If You Eat This, Will You Become Better At Math?

You probably have seen it before, but this particular vegetable never ceases to amaze me:

This is the "Chou Romanesco" cauliflower (more info). "When you come across it in a grocery store... on first encounter it's hard to imagine you're looking at a garden vegetable rather than an alien artifact created with molecular nanotechnology." (source). Romanesco broccoli is also called "Brocciflower", among with the "Green Cauliflower" variety.

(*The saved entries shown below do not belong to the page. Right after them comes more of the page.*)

Lemma memory_manager_init_witness :
  mm_inv 15 0x10000000 15 0x20000000 (replicate 9 []) [] []
    (with_pages (memory_manager 0x10000000 0x20000000)
       (Pages (g_page_pool (mm_pages (memory_manager 0x10000000 0x20000000)))
          (linear_virt 0x10000000 0x50000000 (2 ^ 15)) (linear_phys 0x10000000 0x50000000 (2 ^ 15)))).
Proof.
  apply (memory_manager_init 0x10000000 0x20000000).
  - lia.
  - vm_compute. reflexivity.
  - exists 0x10000. reflexivity.
  - lia.
  - vm_compute. reflexivity.
  - apply (linear_cover 15 0x10000000 0x50000000); [exists 0x10000; reflexivity|exists 0x50000; reflexivity|lia|].
    vm_compute. reflexivity.
Defined.

Lemma malloc_correct_witness :
  out_value (alloc 0x18 (small_mm small_huge)) = Some 0x101FE0 /\
  ~ (exists s', alloc 0x18 (small_mm small_huge) = Err null_deref s') /\
  ((exists s', alloc 0x18 (small_mm small_huge) = Ok 0 s' /\
      mm_inv 2 0x100000 1 0x200000 (replicate 9 []) [] [] s') \/
   (exists p cap s' lives' plive' hlive', alloc 0x18 (small_mm small_huge) = Ok p s' /\ p <> 0 /\ 0x18 <= cap /\
      mm_inv 2 0x100000 1 0x200000 lives' plive' hlive' s' /\
      mm_blocks lives' plive' hlive' ≡ₚ (p, cap) :: mm_blocks (replicate 9 []) [] [] /\
      Forall (bapart (p, cap)) (mm_blocks (replicate 9 []) [] [])) \/
   (exists s', alloc 0x18 (small_mm small_huge) = Err null_deref s' /\ slab_exhausted 0x18 s' /\
      mm_inv 2 0x100000 1 0x200000 (replicate 9 []) [] [] s')).
Proof.
  split; [vm_compute; reflexivity|]. split; [intros (s' & Hs); vm_compute in Hs; discriminate Hs|].
  apply (malloc_correct 2 0x100000 1 0x200000).
  - left. vm_compute. discriminate.
  - apply small_mm_ok, small_huge_ok.
  - unfold u64. lia.
Defined.

Lemma free_correct_witness :
  mm_size 0x200000 (small_mm (out_state (allocate 0x2000 small_huge))) =
    Ok 0x2000 (small_mm (out_state (allocate 0x2000 small_huge))).
Proof.
  apply (free_correct 2 0x100000 1 0x200000 (replicate 9 []) [] [(0x200000, 1%nat)] _ 0x200000 0x2000).
  - left. vm_compute. discriminate.
  - apply small_mm_ok. apply (allocate_ok 1 0x200000 [] small_huge 0x2000); [apply small_huge_ok|unfold u64; lia|].
    vm_compute. reflexivity.
  - apply list_elem_of_singleton. reflexivity.
Defined.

(bottom image credit: Benjamin Pender)

More cabbage weirdness:

(images credit: Tuffen, Narcissa)

Fractals in Nature

Wired Magazine has collected an impressive gallery of natural fractal patterns, plus this article cites many similar examples and logarithmic growth spirals found in nature. Various fern plants display great fractal geometry:

(images via)

Many Aloe Vera plants (in this case Aloe polyphylla) proudly display a Fibonacci spiral:

(image credit: Colin Warren)

Classic seashell geometry is often based on a logarithmic growth spiral:

(this is a shell of the marine mollusc Nautilus, via)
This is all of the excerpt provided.